Il Tar del Lazio dà ragione a un cittadino romano che nel 1999 fu trovato in possesso di cinque grammi di hashish: a distanza di tutto questo tempo l’uso occasionale di una droga leggera non può essere un motivo sufficiente per il diniego del porto d’armi.
Cinque grammi di hashish non bastano per dire di no al porto d’armi. Tanto più se l’evento si è verificato più di diciotto anni fa. Il Tar del Lazio ha annullato il provvedimento della prefettura di Roma dando ragione a un cittadino che aveva presentato ricorso contro una decisione del 2007. Già nel 2000, ritenendo che la sostanza stupefacente trovata dai finanzieri fosse destinata a uso personale, i giudici avevano disposto l’archiviazione del procedimento penale. Più complessa la vicenda amministrativa perché, si sa, sono coinvolti i requisiti di affidabilità e il potere discrezionale degli uffici periferici dell’Interno. Ma secondo il Tar la severità di questura e prefettura è “affetta da manifesta illogicità”.

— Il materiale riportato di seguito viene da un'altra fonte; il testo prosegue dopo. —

(* ===== verification/TrailerSigning.v ===== *)
(** * Streaming request signing (body_integration.go 249-416)

    [TrailerSigningRoundTripper] gives the transport a clone of the request
    whose body hashes what is read and, at its end, signs the digests into the
    clone's trailers.  What the wrapped transport does with that body is a
    list of choices that the body of [TrailerBody] executes, with the
    finalization of this file. *)

From S2P Require Import Prelude GoStrings Errors Httpsfv StructuredFieldSafe SignatureFields.
From S2P Require Import HttpTypes GoTime Digest Algorithm Signer HttpFields BodyReader HttpIntegration.
From S2P Require Import BodyDigest TrailerFields TrailerBody.
Open Scope Z_scope.

Section Streaming.
Context `{SFV : Httpsfv} `{UC : UnicodeCase} `{NU : NetURL} `{CR : Crypto} `{HS : Hashes}.

Record TrailerSigningRoundTripperConfig := mkTrailerSigningConfig {
  tsc_has_transport : bool;
  tsc_signer : option (option SigningProfile);
  tsc_label : gostring;
  tsc_algorithms : list DigestAlgorithm;
  tsc_maxBytes : Z;
  tsc_options : option (Request -> res SigningOptions);
  tsc_externalContext : option (Request -> res (option ExternalRequestContext))
}.

Record TrailerSigningRoundTripper := mkTrailerSigning {
  ts_signer : option SigningProfile;
  ts_label : gostring;
  ts_algorithms : list DigestAlgorithm;
  ts_maxBytes : Z;
  ts_options : Request -> res SigningOptions;
  ts_externalContext : option (Request -> res (option ExternalRequestContext))
}.

(** A profile whose signatures can be put into trailers. *)
Definition trailer_profile (profile : SigningProfile) : bool :=
  signingProfileCoversTrailerDigest profile &&
  negb (signingProfileCoversProtocolDependentTrailerField profile).

Definition NewTrailerSigningRoundTripper (config : TrailerSigningRoundTripperConfig)
  : res TrailerSigningRoundTripper :=
  match tsc_has_transport config, tsc_signer config, tsc_options config with
  | true, Some (Some profile), Some options =>
      if negb (validSignatureLabel (tsc_label config)) || (tsc_maxBytes config <=? 0) ||
         negb (trailer_profile profile)
      then Err (Sentinel ErrInvalidBodyIntegration)
      else
        match ComputeDigests (tsc_algorithms config) [] with
        | Err _ => Err (Sentinel ErrInvalidBodyIntegration)
        | Ok _ =>
            Ok (mkTrailerSigning (Some profile) (tsc_label config) ([] ++ tsc_algorithms config)
                  (tsc_maxBytes config) options (tsc_externalContext config))
        end
  | _, _, _ => Err (Sentinel ErrInvalidBodyIntegration)
  end.

(** The clone with its announced trailers, and the names of the others.
    [fresh] is the clone, [fresh + 1] its body. *)
Definition prepare_stream (fresh : nat) (request : Request) : res (Request * gset gostring) :=
  if bool_decide (RequestBody request = BodyNil) || (Method request =s "CONNECT")
  then Err (Sentinel ErrInvalidBodyIntegration)
  else
    let? clone := normalizeProtectedRequest fresh request in
    let? trailer := normalizeTrailerFields (RequestTrailer clone) in
    if hasSignatureOrDigestFields (RequestHeader clone) || hasSignatureOrDigestFields trailer
    then Err (Sentinel ErrExistingSignatures)
    else
      let announced :=
        <[str "Signature" := []]> (<[str "Signature-Input" := []]>
          (<[str "Content-Digest" := []]> trailer)) in
      Ok (update_request fresh clone (delete_framing (RequestHeader clone)) announced
            (BodyReader (fresh + 1)) (-1) [str "chunked"],
          applicationTrailerNames trailer).

Definition with_trailer (clone : Request) (trailer : Header) : Request :=
  clone_request (RequestPtr clone) clone (RequestHeader clone) trailer.

(** [finalize]: the clone's trailers after it and its error.  [late] is the
    caller's request at the end of its body. *)
Definition finalize_stream (transport : TrailerSigningRoundTripper) (obs : SigningObservation)
  (clone : Request) (declared : gset gostring) (late : Request) (digests : DigestField)
  : option (Header * option error) :=
  match normalizeTrailerFields (RequestTrailer late) with
  | Err err => Some (RequestTrailer clone, Some err)
  | Ok trailers =>
      if hasSignatureOrDigestFields trailers
      then Some (RequestTrailer clone, Some (Sentinel ErrExistingSignatures))
      else if negb (sameTrailerNames declared (applicationTrailerNames trailers))
      then Some (RequestTrailer clone, Some (Sentinel ErrInvalidBodyIntegration))
      else
        field ← DigestField_String digests;
        let trailer := Header_Set trailers "Content-Digest" field in
        match ts_options transport late with
        | Err _ => Some (trailer, Some (Sentinel ErrHTTPIntegrationSigning))
        | Ok options =>
        match external_of (ts_externalContext transport) late with
        | Err _ => Some (trailer, Some (Sentinel ErrHTTPIntegrationSigning))
        | Ok external =>
            signed ← Signer_Sign (ts_signer transport) obs
                       (request_message (with_trailer clone trailer) external)
                       (ts_label transport) options;
            match signed with
            | Err _ => Some (trailer, Some (Sentinel ErrHTTPIntegrationSigning))
            | Ok signed =>
                inputField ← SignatureInputField signed;
                signatureField ← SignatureField signed;
                Some (Header_Set (Header_Set trailer "Signature-Input" inputField)
                        "Signature" signatureField, None)
            end
        end
        end
  end.

(** The body under the choices of the transport; the finalization is ours.
    [None] is a choice that the body does not have, or a panic. *)
Fixpoint run_stream (finalize : DigestField -> option (option error)) (maxBytes : Z)
  (close_err : option error) (c : stream) (choices : list choice) : option stream :=
  match choices with
  | [] => Some c
  | e :: rest =>
      e ← match e, point c with
          | Finalization _, Finalizing _ field => err ← finalize field; Some (Finalization err)
          | _, _ => Some e
          end;
      c ← advance maxBytes close_err c e;
      run_stream finalize maxBytes close_err c rest
  end.

(** What the environment does: the signer's observation, the choices on the
    body, the wrapped [Close], the request at the end of the body, and what
    the wrapped transport returns. *)
Record stream_run := mkStreamRun {
  run_signing : SigningObservation;
  run_choices : list choice;
  run_close_err : option error;
  run_late : Request;
  run_response : option Response;
  run_err : option error
}.

(** A refusal before the transport with the calls of [Close] on the caller's
    body; the transport's own error; the released response with the trailers
    that were sent; or an error after it, with the calls of [Close] on the
    response's body and whether the unfinished body is closed. *)
Inductive streaming :=
| StreamRefused (err : error) (closed : nat)
| StreamUpstream (response : option Response) (err : error)
| StreamReleased (response : Response) (final : stream)
| StreamAborted (err : error) (closed : nat) (body_closed : bool).

Definition closeResponseBody (response : option Response) : nat :=
  match response with Some response => closes (ResponseBody response) | None => 0 end.

Definition conclude (run : stream_run) (final : stream) : streaming :=
  match run_err run, run_response run with
  | Some err, response => StreamUpstream response err
  | None, None => StreamAborted (Sentinel ErrInvalidBodyIntegration) 0 true
  | None, Some response =>
      if terminal (body final) then
        match result_err (body final) with
        | Some err => StreamAborted err (closeResponseBody (Some response)) false
        | None => StreamReleased response final
        end
      else StreamAborted (Sentinel ErrBodyRead) (closeResponseBody (Some response)) true
  end.

(** The error of a finalization. *)
Definition finalize_error (transport : TrailerSigningRoundTripper) (run : stream_run)
  (clone : Request) (declared : gset gostring) (digests : DigestField) : option (option error) :=
  snd <$> finalize_stream transport (run_signing run) clone declared (run_late run) digests.

Definition TrailerSigning_RoundTrip (transport : option TrailerSigningRoundTripper) (fresh : nat)
  (run : stream_run) (request : option Request) : option streaming :=
  match transport, request with
  | Some transport, Some request =>
      let refuse err := Some (StreamRefused err (closeRequestBody (Some request))) in
      match prepare_stream fresh request with
      | Err err => refuse err
      | Ok (clone, declared) =>
      match new_writers (ts_algorithms transport) with
      | Err _ => refuse (Sentinel ErrInvalidBodyIntegration)
      | Ok ws =>
          final ← run_stream (finalize_error transport run clone declared) (ts_maxBytes transport)
                    (run_close_err run) (opened ws) (run_choices run);
          Some (conclude run final)
      end
      end
  | _, request =>
      Some (StreamRefused (Sentinel ErrInvalidBodyIntegration) (closeRequestBody request))
  end.
End Streaming.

Già nel 2005 l’uomo aveva prodotto l’esito di analisi mediche che certificavano che fosse pulito; e i principi di ragionevolezza e proporzionalità ai quali devono attenersi le istituzioni coinvolte non possono escludere “la rilevanza del decorso del tempo”. I giudici amministrativi sottolineano anche come il dpr 309/1990 restringa “l’efficacia temporale della sanzione amministrativa del divieto di conseguire la licenza di porto d’armi, nel caso di uso personale di droghe cosiddette leggere, a un periodo fra 1 e 3 mesi”, e non a otto anni. Anche perché si tratta di un singolo episodio, archiviato quale “mero illecito amministrativo”. Pesante, troppo pesante, il diniego del porto d’armi. Anche se il tempo passato tra la decisione della prefettura e la pronuncia del Tar non sarà reso da nessuno.